Hürth/Köln (me). Umso interessanter war es für Markus Beusch, Lehrer für Werbetechnik am Goldenberg Europakolleg in Hürth, als er die Gelegenheit hatte, sich mit Heinrich Boden auszutauschen. Boden, 90 Jahre alt, ist ein echt Kölsches Schildermaler-Urgestein. Rund 45 Jahre arbeitete er in dem Beruf, der unsere Welt ein bisschen bunter macht. Nun hat er sich entschlossen, Teile seiner Handwerkerausstattung und Schildermalerarbeiten in „gute Hände“ zu geben.

„Dat kann hück keiner mih!“

Da ist er bei Gestaltungslehrer Markus Beusch, selbst gelernter Schilder- und Lichtreklamehersteller, genau richtig.

„Die Werkzeuge können meine Kolleginnen und ich wunderbar im Unterricht verwenden, um den Auszubildenden von heute die Entwicklung dieses Traditionsberufes anschaulich zu machen.“

Stupfpinsel und bürste, Schlepper, Plakatpinsel, Mixtion und Anschießer zum Vergolden, Vergolderkissen – alles Fachbegriffe für Werkzeuge, die heute kaum noch Verwendung finden, weil sich die Werbung an den Geschäften, Schaufenstern und Firmenfahrzeugen, den Hauptanwendungsbereichen der Werbetechniker, stark geändert hat. Statt goldener Schnörkelschrift zieren heute CNC-geschnittene Klebebuchstaben die meisten Ladenlokale. Ganz anders die vergoldeten Wappenentwürfe, die Heinrich Boden im Auftrag des Hauptquartiers der belgischen Streitkräfte kurz nach dem zweiten Weltkrieg akkurat von Hand auf Fassaden und Autos malte. „Dat kann hück keiner mih,“ ist er überzeugt.

Eine andere Station in seinem Lebenslauf war Coca-Cola. Im Werbeatelier des Unternehmens gestaltete er 25 Jahre die Außenwerbung. Davon zeugen zahlreiche Memorabilia wie ausgediente Leuchtreklamen, die Heinrich Boden in seinem Haus umgestaltet hat.

Die Werbetechniker-Welt ist ein Dorf

Obwohl die beiden Schildermaler unterschiedlichen Generationen angehören – Boden ging 1990 in den Ruhestand, im selben Jahr, als Markus Beusch seine Gesellenprüfung ablegte – stellten die beiden bei dem gemeinsamen Treffen viele Verknüpfungen fest.

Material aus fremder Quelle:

Lemma set_server_active_cases `{GuildActiveMixin} (env : Env) (db : Db)
    (self : WorkshopCollection.t) (guild_id : Z) :
  (∃ e self', WorkshopCollection.set_server_active env guild_id (db, self)
              = (inl e, (db, self')))
  ∨ (∃ ab sb self',
       WorkshopCollection.set_server_active env guild_id (db, self)
       = (inr tt,
          (insert_event
             (mkAnalyticsEvent "server_subscribe" (WorkshopCollection.id self) (utcnow env))
             (update_one_collection (WorkshopCollection.id self)
                (inc_num_guild_subscribers 1)
                (insert_subscription
                   (mkSubscriptionDoc (new_oid env) "server_active" guild_id
                      (WorkshopCollection.id self) ab sb) db)),
           self'))
       ∧ WorkshopCollection.id self' = WorkshopCollection.id self).
Proof.
  unfold WorkshopCollection.set_server_active. run.
  destruct (is_server_active _ _ _); simpl; [left; eauto|].
  destruct (bool_decide _); simpl; [left; eauto|].
  destruct (WorkshopCollection._generate_default_alias_bindings env (db, self))
    as [[e|ab] [db1 self1]] eqn:Ha;
    apply generate_default_alias_bindings_frame in Ha as [-> [v1 Hself1]]; [left; eauto|].
  destruct (WorkshopCollection._generate_default_snippet_bindings env (db, self1))
    as [[e|sb] [db2 self2]] eqn:Hs;
    apply generate_default_snippet_bindings_frame in Hs as [-> [v2 Hself2]]; [left; eauto|].
  right. exists ab, sb, self2. subst self2 self1. done.
Qed.
(** * Bill Basket: the price extractor, the frame binarizer and the basket ledger

    A shallow embedding of [src/App.tsx].  JavaScript values are modelled
    as the language defines them:

    - a Number is an IEEE-754 binary64 value, here a [spec_float] of the
      Standard Library with [prec = 53] and [emax = 1024]; every arithmetic
      operator rounds to nearest, ties to even;
    - a String is a sequence of UTF-16 code units, here a [list N];
    - a regular expression is a syntax tree run by a backtracking matcher
      in continuation-passing style, after the ECMAScript specification;
    - React state is passed explicitly: a handler maps the state of the
      render it closes over to the next state. *)

From Stdlib Require Import String Ascii DecimalString DecimalPos DecimalN.
From Stdlib Require Import ZArith NArith List Bool Lia.
From Stdlib Require Import SpecFloat PrimFloat FloatOps.
Import ListNotations.

Local Open Scope Z_scope.

(* ================================================================== *)
(** * JavaScript numbers *)
(* ================================================================== *)

Module JSNumber.

Definition number := spec_float.

Definition prec : Z := 53.
Definition emax : Z := 1024.

Definition NaN : number := S754_nan.

Definition add : number -> number -> number := SFadd prec emax.
Definition sub : number -> number -> number := SFsub prec emax.
Definition mul : number -> number -> number := SFmul prec emax.
Definition div : number -> number -> number := SFdiv prec emax.

(** [x < y] and [x > y]; both are false as soon as an operand is NaN. *)
Definition lt (x y : number) : bool := SFltb x y.
Definition gt (x y : number) : bool := SFltb y x.

Definition isNaN (x : number) : bool :=
  match x with S754_nan => true | _ => false end.

(** The Number value of the decimal [m * 10^e] (with [0 <= m]): the
    binary64 value nearest to the quotient of the two integers
    [m * 10^max(e,0)] and [10^max(-e,0)], ties to even.  This is the
    value of a numeric literal and the value [parseFloat] returns. *)
Definition number_of_decimal (neg : bool) (m e : Z) : number :=
  match m * 10 ^ Z.max e 0 with
  | Zpos p =>
      SFdiv prec emax (S754_finite neg p 0)
                      (S754_finite false (Z.to_pos (10 ^ Z.max (- e) 0)) 0)
  | _ => S754_zero neg
  end.

(** A non-negative decimal literal of the source text. *)
Definition lit (m e : Z) : number := number_of_decimal false m e.

(** An integer converted to a Number. *)
Definition of_Z (z : Z) : number := binary_normalize prec emax z 0 false.

End JSNumber.
Import JSNumber.

(* ================================================================== *)
(** * JavaScript strings *)
(* ================================================================== *)

Module JSString.

(** A UTF-16 code unit. *)
Definition char := N.
Definition jsstring := list char.

(** The code units of an ASCII literal. *)
Fixpoint js (s : string) : jsstring :=
  match s with
  | EmptyString => []
  | String a s' => N_of_ascii a :: js s'
  end.

Arguments js _%_string.

Definition DOLLAR : char := 36%N.      (* $ *)
Definition PLUS : char := 43%N.        (* + *)
Definition MINUS : char := 45%N.       (* - *)
Definition DOT : char := 46%N.         (* . *)
Definition POUND : char := 163%N.      (* U+00A3 *)
Definition EURO : char := 8364%N.      (* U+20AC *)
Definition RUPEE : char := 8377%N.     (* U+20B9 *)

(** [\d] and DecimalDigit: the ten ASCII digits only. *)
Definition isDigit (c : char) : bool := ((48 <=? c) && (c <=? 57))%N.

(** [\s] and StrWhiteSpaceChar: WhiteSpace and LineTerminator. *)
Definition isWhiteSpace (c : char) : bool :=
  (((9 <=? c) && (c <=? 13)) || (c =? 32) || (c =? 160) || (c =? 5760)
   || ((8192 <=? c) && (c <=? 8202)) || (c =? 8232) || (c =? 8233)
   || (c =? 8239) || (c =? 8287) || (c =? 12288) || (c =? 65279))%N.
Lemma encodeValue_error_no_bytes (v : value) (typ : string) (bs : list byte)
    (e : error) :
  encodeValue v typ = Returns (bs, Some e) → bs = [].
Proof.
  unfold encodeValue. repeat case_decide; destruct v; congruence.
Qed.


(** With a field somewhere in the list that has no value, or whose value
    meets an error, the loop does not return bytes: it returns an error, or
    panics on a nil [big.Int] pointer declared [uint256] ahead of that
    field. *)
Lemma encodeMessageLoop_fails_at (message : gmap string value)
    (pre : list TypedDataType) (f : TypedDataType) (post : list TypedDataType) :
  (∀ v, message !! Name f = Some v →
        ∃ bs e, encodeValue v (Type_ f) = Returns (bs, Some e)) →
  ∀ values,
    (∃ e, encodeMessageLoop message (pre ++ f :: post) values
          = Returns ([], Some e))
    ∨ (∃ g, g ∈ pre ∧ Type_ g = "uint256"
            ∧ message !! Name g = Some VBigIntNil
            ∧ encodeMessageLoop message (pre ++ f :: post) values
              = Panics nilDereference).
Proof.
  intros Hf. induction pre as [|g pre IH]; intros values; simpl.
  - destruct (message !! Name f) as [v|]; [|eauto].
    destruct (Hf v eq_refl) as (bs & e & ->). eauto.
  - destruct (message !! Name g) as [v|] eqn:Hv; [|eauto].
    destruct (encodeValue v (Type_ g)) as [[bs [e|]]|why|] eqn:Henc.
    + eauto.
    + destruct (IH (values ++ bs)) as [?|(h & Hh & ? & ? & ?)]; [by left|].
      right. exists h. split; [by right|done].
    + apply encodeValue_panics_iff in Henc as (Hty & -> & ->).
      right. exists g. split; [by left|done].
    + by apply encodeValue_never_out_of_fuel in Henc.
Qed.




(** The field [b] has no value and the field [a] before it does not encode:
    the error, or the panic, is the one of [a]. *)
Example encodeMessageValues_earlier_error :
  encodeMessageValues (<["a" := VString "x"]> ∅)
    [mkField "a" "uint256"; mkField "b" "string"]
  = Returns ([], Some ErrInvalidUint256Value).
Proof. reflexivity. Qed.

Example encodeMessageValues_earlier_panic :
  encodeMessageValues (<["a" := VBigIntNil]> ∅)
    [mkField "a" "uint256"; mkField "b" "string"]
  = Panics nilDereference.
Proof. reflexivity. Qed.


(** ** The signing facade *)

(** C2: when decoding the private key fails, [TypedDataSign] does not
    return that error.  Unless one of the value encoders fails first, it
    goes on to hash the message and hands the digest to [crypto.Sign]
    together with the nil key. *)
Theorem TypedDataSign_swallows_key_error `{Crypto}
    (rangeOrder : list string → list string) (w : Wallet) (data : TypedData)
    (err : error) (domainValues messageValues : list byte) :
  visitsEachOnce rangeOrder →
  HexToECDSA (PrivateKey w) = inr err →
  encodeDomainValues (Domain data) = (domainValues, None) →
  encodeMessageValues (Message data) (default [] (Types data !! PrimaryType data))
    = Returns (messageValues, None) →
  ∃ digest, TypedDataSign rangeOrder w data
            = finishTypedDataSign (crypto_Sign digest None).
Proof.
  intros HR Hkey Hdom Hmsg. unfold TypedDataSign.
  destruct (encodeType_range_irrelevant (Types data) "EIP712Domain"
              rangeOrder rangeOrder HR HR) as (domainType & -> & _).
  destruct (encodeType_range_irrelevant (Types data) (PrimaryType data)
              rangeOrder rangeOrder HR HR) as (primaryType & -> & _).
  rewrite Hkey, Hdom, Hmsg. eauto.
Qed.
(** X2. Keys the file lacks: the simulator host, the listen port and the
    multicast group keep the values the manager had, but auto-start falls
    back to False, the reboot time to None, and a file without a
    "devices" array leaves the manager with no device at all. *)
Theorem load_config_missing_keys env data m :
  ie_file env = Parsed data →
  (cj_fields data !! "dcs_pc_ip" = None →
     dcs_pc_ip (load_config env m).1 = dcs_pc_ip m)
  ∧ (cj_fields data !! "udp_port" = None →
       udp_port (load_config env m).1 = udp_port m)
  ∧ (cj_fields data !! "multicast_group" = None →
       multicast_group (load_config env m).1 = multicast_group m)
  ∧ (cj_fields data !! "auto_start" = None →
       auto_start (load_config env m).1 = PyBool false)
  ∧ (cj_fields data !! "scheduled_reboot_time" = None →
       scheduled_reboot_time (load_config env m).1 = PyNone)
  ∧ (cj_devices data = None →
       devices (load_config env m).1 = []
       ∧ ((0 < max_messages m)%nat →
          last (status_messages (load_config env m).1) =
            Some (format_entry (ie_ts_load env) "Loaded 0 devices from config"))).
Proof.
  intros Hfile. unfold load_config. rewrite Hfile. cbn [fst].
  rewrite add_message_dcs_pc_ip, add_message_devices,
    add_message_udp_port, add_message_multicast_group, add_message_auto_start,
    add_message_scheduled_reboot_time.
  unfold load_settings at 1 2 3 4 5 6.
  cbn [dcs_pc_ip udp_port multicast_group auto_start scheduled_reboot_time devices].
  split; [intros H; by rewrite dict_get_missing|].
  split; [intros H; by rewrite dict_get_missing|].
  split; [intros H; by rewrite dict_get_missing|].
  split; [intros H; by rewrite dict_get_missing|].
  split; [intros H; by rewrite dict_get_missing|].
  intros Hnone. rewrite Hnone. split; [reflexivity|].
  intros Hpos.
  change (length (devices (load_settings data m))) with
    (length (DeviceConfig.from_dict <$> default [] (cj_devices data))).
  rewrite Hnone. by apply add_message_last.
Qed.

Lemma load_config_missing_keys_witness :
  devices (init empty_config_launch).1 = []
  ∧ dcs_pc_ip (init empty_config_launch).1 = PyStr "192.168.1.2"
  ∧ status_messages (init empty_config_launch).1 =
      ["[08:00:00] Loaded 0 devices from config"].
Proof.
  destruct (load_config_missing_keys empty_config_launch empty_document fresh)
    as (Hip & _ & _ & _ & _ & Hdev); [reflexivity|].
  destruct Hdev as [Hdev _]; [reflexivity|].
  split; [exact Hdev|]. split; [apply Hip; reflexivity|reflexivity].
Defined.

End configuration.

(** ** Settings and lifecycle along every operation *)

Section settings_frame.
Import DCSBIOSManager Bridge.

#[global] Instance same_settings_preorder : PreOrder same_settings.
Proof.
  split.
  - intros m. by repeat split.
  - intros m1 m2 m3 (?&?&?&?&?&?&?&?) (?&?&?&?&?&?&?&?).
    repeat split; congruence.
Qed.

#[global] Instance same_lifecycle_preorder : PreOrder same_lifecycle.
Proof.
  split.
  - intros m. by repeat split.
  - intros m1 m2 m3 (?&?&?) (?&?&?). repeat split; congruence.
Qed.

Lemma add_message_same_settings ts msg m : same_settings m (add_message ts msg m).
Proof. rewrite add_message_frame. by repeat split. Qed.

Lemma add_message_same_lifecycle ts msg m : same_lifecycle m (add_message ts msg m).
Proof. rewrite add_message_frame. by repeat split. Qed.

Lemma update_device_same_settings dev f m : same_settings m (update_device dev f m).
Proof. by repeat split. Qed.

Lemma update_device_same_lifecycle dev f m : same_lifecycle m (update_device dev f m).
Proof. by repeat split. Qed.

Lemma setup_udp_same_settings fault ts m : same_settings m (setup_udp fault ts m).
Proof.
  unfold setup_udp.
  destruct fault as [[[] e]|];
    (etrans; [|apply add_message_same_settings]); by repeat split.
Qed.

Lemma start_same_settings env m : same_settings m (start env m).
Proof.
  destruct (running m) eqn:Hrun.
  - rewrite start_running by done. apply add_message_same_settings.
  - rewrite start_stopped by done.
    etrans; [|apply add_message_same_settings].
    etrans; [|by repeat split].
    etrans; [|apply setup_udp_same_settings]. by repeat split.
Qed.

Lemma stop_same_settings env m : same_settings m (stop env m).
Proof.
  unfold stop. destruct (running m); simpl; [|reflexivity].
  etrans; [|apply add_message_same_settings].
  etrans; [|by repeat split].
  etrans; [|by repeat split].
  etrans; [|by (destruct (udp_sock _); [destruct (st_close_raises env)|];
                first [reflexivity | by repeat split])].
  etrans; [|apply add_message_same_settings].
  by repeat split.
Qed.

So erzählt Heinrich Boden von seiner Arbeitsstelle in Frechen bei Werbetechnik Tybislawski, wohin er jeden Morgen mit der Linie „Fienchen“ fuhr. „Wenn ich dort ankam, hatte ich meinen Henkelmann bereits leergefuttert,“ erzählt er lachend. Kein Problem, denn die Frau seines Chefs versorgte den jungen Gesellen aus ihrem Lebensmittelladen. Was er nicht wusste: Ihre Enkelin Lydia Trost folgte den Fußstapfen des Großvaters und wurde Meisterin im Schildermalerhandwerk und ist heute Kollegin von Markus Beusch am Goldenberg Europakolleg in Hürth.

Auch mit dem Namen Karl-Heinz May sind beide verbunden: Karl-Heinz May war in den 1940er Jahren Weggefährte von Heinrich Boden in der Lehre bei Jakob Schaaf in der Hahnenstraße.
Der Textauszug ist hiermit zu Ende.